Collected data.
(* ===== verification/_CoqProject ===== *)
-Q . S2P
Prelude.v
Interleave.v
Std.v
Crypto.v
Wire.v
Identity.v
UserId.v
Instances.v
X3DH.v
Records.v
Group.v
GroupSpec.v
GroupSession.v
Message.v
Delivery.v
Storage.v
FileStore.v
FileStoreProps.v
Recovery.v
Sealing.v
LocalState.v
LocalProps.v
Antirollback.v
History.v
HistoryProps.v
Groups.v
Codecs.v
WireOps.v
Peerbook.v
PeerbookProps.v
Flow.v
FlowProps.v
EndToEnd.v
FlowWitness.v
Outbox.v
OutboxProps.v
Registry.v
RegistrySpec.v
RegistryProps.v
RegistryRuns.v
RegistryAuth.v
RegistryWitness.v
RegistryPointers.v
RegistryApi.v
RegistryApiProps.v
RegistryAnswers.v
RegistryRecover.v
RegistryApiWitness.v
RegistryClient.v
RegistryEmail.v
RegistryServer.v
Client.v
Runtime.v
Shell.v
Once.v
Frame.v
Acceptance.v
Peers.v
Delivered.v
ClientWitness.v
Backup.v
BackupProps.v
Publish.v
BackupWitness.v
CliUtil.v
Dht.v
DhtProps.v
Cli.v
CliProps.v
CliWitness.v
Transport.v
TransportProps.v
Send.v
Mobile.v
MobileProps.v
MobileWitness.v
Linux.v
LinuxProps.v
LinuxWitness.v
(* ===== verification/Prelude.v ===== *)
(** * Mycellium: a verification development for the Rust workspace

    Mycellium is a peer-to-peer messenger: users are wallets, every user has one
    active device, and devices talk directly, with end-to-end encryption and
    durable retry queues instead of a message server.  This library models the
    parts of [src/crates] that carry its logic - the protocol core
    ([mycellium-core]), the client engine ([mycellium-engine]), the encrypted
    file store and the identity at rest ([mycellium-storage]), the registry
    server ([mycellium-registry]), the framed transports ([mycellium-transport]),
    the client library ([mycellium-client]) and what the mobile client ([mycellium-mobile]), the desktop client
    ([mycellium-linux]) and the command line client ([mycellium-cli]) add to it - and proves what makes them correct.

    ** How the parts interact

    An [Identity] (wallet, device and messaging keys) publishes a self-certifying
    [SignedRecord].  Records that are looked up pass the trust checks ([verify],
    the trust level, the version pins) before anything is sealed for them.  A
    one-to-one payload is sealed with X3DH for the active device ([wireops.rs]);
    a group payload is encrypted once under the sender's ratchet ([group.rs]),
    whose key was distributed in sealed invites.  [flow/mod.rs] composes these
    with the local stores into sending and receiving; the outbox keeps what
    could not be delivered, the inbox what was accepted.  All state lives in an
    injected key-value [Storage], which the file store implements so that it
    survives a crash at any write.  The registry lets an account, known by an
    e-mail login, keep its recovery secret, a backup and its signed record; its
    requests run concurrently over one database and one directory of blobs.

    A client's threads share the store, the random source and the network: they
    send a parked delivery, flush the outbox, accept inbound frames
    ([client/runtime.rs]).  A sender marks an entry delivered on a signed
    acknowledgement, a receiver acknowledges what it has committed.  The user
    interfaces call the client library ([client/lib.rs]); the mobile client keeps
    one session, with its login at the registry; the desktop client keeps the same
    core behind a window whose threads report by a queue of events; the command line client finds
    records in a hash table and moves accounts by backups.

    ** Files

    (component file: source, content)
    - [Prelude]: bytes and text, machine integers ([uint w], with wrapping and
      saturating operations), fixed arrays ([arr n]), results, generic lemmas.
    - [Crypto]: [core/cipher.rs], [core/error.rs] and the class [Crypto] of the
      external primitives with the class [CryptoLaws] of what is relied on.
    - [Wire]: [core/wire.rs], the state decoders of [engine/lib.rs]; the class
      [Postcard] of external codecs.
    - [Identity], [UserId]: [core/platform.rs], [identity.rs], [userid.rs],
      [safety.rs].
    - [X3DH]: [core/x3dh.rs], [one_shot.rs].  [Records]: [core/record.rs].
    - [Group], [GroupSpec], [GroupSession]: [core/group.rs]; the window that a
      receiver promises, the refinement, whole conversations.
    - [Message]: [core/message.rs], [offline.rs], the frame header of
      [transport/link.rs].  [Delivery]: [core/delivery.rs].
    - [Storage]: [core/storage.rs]; the class of backends, the state-and-error
      monad [M] of the engine's operations, the abstract map [Mem], the
      simulation [sim] that carries a property from the map to every lawful
      backend, and the footprint logic [modifies].
    - [LocalState], [LocalProps]: [engine/draft.rs], [expiry.rs], [names.rs],
      [blocklist.rs], [attachments.rs], [inbox.rs], [contacts.rs],
      [verified.rs], [reachability.rs], one Module each.
    - [Antirollback]: [engine/antirollback.rs].
    - [History], [HistoryProps]: [engine/history.rs], segmented transcripts and
      their refinement to a list of messages.
    - [Groups]: [engine/groups.rs].  [WireOps]: [engine/wireops.rs].
    - [Peerbook], [PeerbookProps]: [engine/peerbook.rs].
    - [Outbox], [OutboxProps]: [engine/outbox.rs].
    - [FileStore], [FileStoreProps], [Recovery]: [storage/filestore.rs] and
      [storage/lib.rs] over an operating system whose calls may fail and which
      may stop between any two; the invariants of its steps; crashes, restarts,
      transactions and the refinement to a map.
    - [Std]: what the sources use of the standard library on text and signed
      integers.  [Interleave]: programs of atomic steps, their interleaving, and
      the rely-guarantee rule [steps_safe].
    - [Registry]: [registry/lib.rs], [redb_store.rs] (over the class [Redb] of
      databases).  [RegistrySpec]: the registry as maps, with the answers and
      effects it may have.  [RegistryProps], [RegistryRuns]: each operation and
      any sequence of them refine it.  [RegistryAuth]: tokens, sessions, limits.
    - [RegistryPointers]: what the requests need to know of a store, as a class
      that the database implements.  [RegistryApi]: the blob files of
      [registry/lib.rs], [recovery.rs], the handlers of [http.rs].
      [RegistryApiProps], [RegistryAnswers], [RegistryRecover]: their theorems.
      [RegistryWitness], [RegistryApiWitness]: instances, as [FlowWitness].
    - [Flow], [FlowProps], [EndToEnd]: [engine/flow/mod.rs], what it guarantees
      on one device, and a message's way between two.
    - [Sealing]: [storage/seal.rs], [store.rs], the identity file.
    - [RegistryEmail]: [registry/email.rs].  [RegistryServer]: the cleanup task of
      [bin/mycellium-registry.rs].
    - [RegistryClient]: [client/registry.rs].  [Client]: [client/lib.rs].
      [Runtime]: [client/runtime.rs].  [Shell]: inbound frames of the three user
      interfaces and the retry loop of [cli/app/mod.rs].
    - [Once], [Frame], [Acceptance]: which keys an operation may touch, over every
      lawful store; accepting a delivery.  [Peers], [Delivered]: a network of
      other clients, its interleaving with the threads of this one, and what a
      delivered entry means.  [ClientWitness]: their instances.
    - [Backup], [BackupProps], [Publish], [BackupWitness]: [cli/app/backup.rs]
      over a tree of directories with failing calls and crashes.
    - [CliUtil]: [cli/app/util.rs].  [Dht], [DhtProps]: what the commands of
      [cli/app/mod.rs] do over the network.  [Cli], [CliProps], [CliWitness]: all
      commands and [cli/main.rs], as a process with a disk, a terminal and its
      output.
    - [Transport], [TransportProps]: [transport/net.rs], [libp2p_net.rs],
      [reticulum_net.rs] over the class of byte streams and the events of the
      external transports.
    - [Send]: what the two native clients do alike to send a text.  [Mobile],
      [MobileProps], [MobileWitness]: [mobile/lib.rs].  [Linux], [LinuxProps],
      [LinuxWitness]: [linux/main.rs], with the text field and its drafts, the
      account, the events and the turns of the threads.
    - [Instances], [Codecs], [FlowWitness]: concrete codecs, deliberately weak
      primitives and sample data at which the theorems are instantiated; they
      model no code.

    A definition has the name of the Rust function or type it translates (a
    suffix or prefix where names clash: [save_group] is [groups::save],
    [sg_id] the field [id] of [StoredGroup]); loops and closures inside a
    function are definitions of their own, named in the doc comment.  Fallible
    functions return [result]; a method on [&mut self] returns the new value
    beside its result; functions on the store are in [M S], handlers of the flow
    in [F S P X], over the store, the platform (randomness and clock), the
    emitted events and the host; requests of the registry in [Prog], whose steps
    are single calls of the database, the file system or the random source, so
    that every interleaving of several requests is a run of the model.  An early return keeps every change made
    before it, as in the source.

    ** What the theorems show

    - End to end ([EndToEnd], [WireOps], [X3DH]): a message sent to a device is
      opened, stored and shown there exactly once under its authenticated
      sender; nothing opens without a self-certifying sender; both sides of the
      handshake agree.
    - Group ratchets ([GroupSpec], [GroupSession]): the ratchet implements its
      window exactly, so that messages arriving in any order decrypt, replays
      are refused and failures change nothing; sessions persist.
    - Flow ([FlowProps]): ratchet steps are stored with the effect of their
      message or not at all; deliveries go to authorised devices only and never
      before the advanced ratchet is stored; invites and departures change what
      their authenticated sender may change; direct items reach one
      conversation; unwanted items leave no trace.
    - Records and pins ([Records], [Antirollback], [PeerbookProps]): verification
      is exactly self-certification, the signing domains are disjoint, accepted
      records never roll back, neither in the pins nor in the peer book.
    - Stores ([LocalProps], [HistoryProps], [Groups], [OutboxProps]): every store
      refines its abstract content, corrupt state fails closed, final outbox
      entries hold no content, retry delays stay within bounds.

    - File store ([Recovery]): through failures, crashes and restarts the store
      is one sequence of maps, a batch or transaction happens whole or not at
      all, and after a crash the next start completes what was committed.
    - Registry store ([RegistryRuns], [RegistryAuth]): the database implements
      the abstract registry, databases of an older version included; a login
      token works once, an account has one session, limits hold.
    - Registry requests ([RegistryApiProps], [RegistryAnswers],
      [RegistryRecover]): under any interleaving an account publishes only
      verified records of its own recovery identity, never older ones, and its
      recovery secret is written once; a request that is not interrupted
      answers; a stored secret comes back exactly.
    - Registry as a service ([RegistryEmail], [RegistryServer]): the client reads
      out of a mailed login link the token of its challenge; a cleanup ends and
      leaves exactly what has not expired.

    - Client runtime ([Acceptance], [Delivered]): a delivery is accepted whole or
      not at all, and once, over any life of the receiver with failures, crashes
      and restarts; whatever the threads of a client do at the same time, an
      entry is delivered only when the recipient's device has recorded it.
    - Accounts ([Sealing], [Publish], [BackupProps], [MobileProps]): the identity
      file is saved whole or left alone; an import publishes a whole account or
      nothing, and refuses what the export writes; the stored secret of a phone
      stands for exactly one identity, and no login replaces the identity of a
      session or changes its account.
    - Desktop client ([LinuxProps]): setting up a device never loses the wallet
      key the registry holds; what is written to one person stays there; the
      button sends exactly what it takes; draining the events ends and keeps the
      identity.
    - Discovery ([DhtProps]): what a hash table may change and what is chosen from
      its answers; only a wallet the user chose is written to.
    - Commands ([CliProps]): no command but a confirmed wipe takes an identity away,
      none works without the passphrase, and a wallet moves by its printed secret.
    - Attachments ([CliUtil]): saving one changes no other file.
    - Transports ([TransportProps]): what is written to a framed connection is
      read from it as the same messages, however the stream cuts its bytes; a
      query of the hash table and a delivery are answered by their own events
      only.

    The hypotheses on external code are laws of correct primitives (decryption
    inverts encryption, signatures verify, Diffie-Hellman commutes), round trips
    of codecs, byte streams that neither lose nor reorder, and, for
    [group_send_safe], that the delivery policy does not rewrite stored groups.
    No unforgeability is assumed: safety theorems state what was checked.

    ** Bounds and fuel

    The loops of the source are structural on lists except these.  The ratchet
    of a receiver moves at most [MAX_SKIP] + 1 steps, which its guard
    establishes before it starts ([message_key_refines]); the printing of a
    [u64] is given the twenty digits it can have ([itoa_loop_fuel]); trimming a
    text is bounded by its length; the loops over the segments of a transcript
    run over the segment count; the rejection loop of [Identity.generate] stops
    with the first draw that is a wallet key, and fuel up to that draw is enough
    ([draw_wallet_enough]).  The retry loops of the registry's requests repeat
    only after another request moved a pointer: alone, one pass is enough
    ([requests_answer_alone]); when their fuel ends the program is [Spin], which
    never answers, so that no theorem takes the end of the fuel for an answer,
    and the safety theorem holds for every fuel.  The loop over the names of a
    saved attachment has the bound of the source, ten thousand; decimal printing
    and the lossy reading of a file name are bounded by their length, and so is
    splitting a text at its separators; dialling has the hundred attempts of the
    source; a cleanup of the registry needs at most one pass more than it has ten
    thousands of entries
    ([maintenance_turn_ends]); the endless loops of servers and threads are given
    by the turns they take.  Machine integers keep their width: [wrapping_succ], the
    saturating and the checked operations are the ones of the source, with [+=]
    read as the wrapping operation of a release build.

    ** Not modelled

    - Zeroization of secrets and the process-wide queue of corruption warnings
      of [engine/lib.rs] ([warn_corrupt]): no other behaviour depends on them.
    - [postcard], [serde_json] and the cryptographic crates: parameters.
    - The file system below the file store and the blobs: calls take effect in
      the order they are made and a failed one has no effect or all of it;
      permissions and locks are calls without effect on the content.
    - Of the registry: the SMTP and HTTP exchange with a mail provider, routing,
      body limits and JSON framing of the HTTP framework, the start of the server
      ([bin/mycellium-registry.rs] beside its cleanup task); a commit of the
      database happens or fails as a whole.
    - Asynchronous code and I/O: the task that drives a libp2p swarm and its server,
      the runtime of Reticulum and the conversion of keys for either (their
      events are lists, a node of [Client] and the hash table of [Dht] are
      classes, and so is an HTTP agent), the start of threads, which are given
      by their turns, poisoned locks.
    - The presentation of the user interfaces: the drawing of the desktop client,
      the parsing of command lines, the lines an export or import prints, the
      foreign-function scaffolding of the mobile client.  [str::to_lowercase] over
      Unicode's table is a parameter, and so are, in the clients, what the random
      loop of [create_identity] ends with and how the system reads a path. *)

From Stdlib Require Export Ascii String.
From stdpp Require Export base tactics option numbers strings list sorting gmap proof_irrel.
From Stdlib Require Export Lia.

Declare Scope myc_scope.
Delimit Scope myc_scope with myc.
Open Scope myc_scope.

Exercise objective.
After locating the line with "[safety.rs]." above, return that line and every later line through the one with "effects it may", word for word and with nothing else.

Exercise solution.
      [safety.rs].
    - [X3DH]: [core/x3dh.rs], [one_shot.rs].  [Records]: [core/record.rs].
    - [Group], [GroupSpec], [GroupSession]: [core/group.rs]; the window that a
      receiver promises, the refinement, whole conversations.
    - [Message]: [core/message.rs], [offline.rs], the frame header of
      [transport/link.rs].  [Delivery]: [core/delivery.rs].
    - [Storage]: [core/storage.rs]; the class of backends, the state-and-error
      monad [M] of the engine's operations, the abstract map [Mem], the
      simulation [sim] that carries a property from the map to every lawful
      backend, and the footprint logic [modifies].
    - [LocalState], [LocalProps]: [engine/draft.rs], [expiry.rs], [names.rs],
      [blocklist.rs], [attachments.rs], [inbox.rs], [contacts.rs],
      [verified.rs], [reachability.rs], one Module each.
    - [Antirollback]: [engine/antirollback.rs].
    - [History], [HistoryProps]: [engine/history.rs], segmented transcripts and
      their refinement to a list of messages.
    - [Groups]: [engine/groups.rs].  [WireOps]: [engine/wireops.rs].
    - [Peerbook], [PeerbookProps]: [engine/peerbook.rs].
    - [Outbox], [OutboxProps]: [engine/outbox.rs].
    - [FileStore], [FileStoreProps], [Recovery]: [storage/filestore.rs] and
      [storage/lib.rs] over an operating system whose calls may fail and which
      may stop between any two; the invariants of its steps; crashes, restarts,
      transactions and the refinement to a map.
    - [Std]: what the sources use of the standard library on text and signed
      integers.  [Interleave]: programs of atomic steps, their interleaving, and
      the rely-guarantee rule [steps_safe].
    - [Registry]: [registry/lib.rs], [redb_store.rs] (over the class [Redb] of
      databases).  [RegistrySpec]: the registry as maps, with the answers and
      effects it may have.  [RegistryProps], [RegistryRuns]: each operation and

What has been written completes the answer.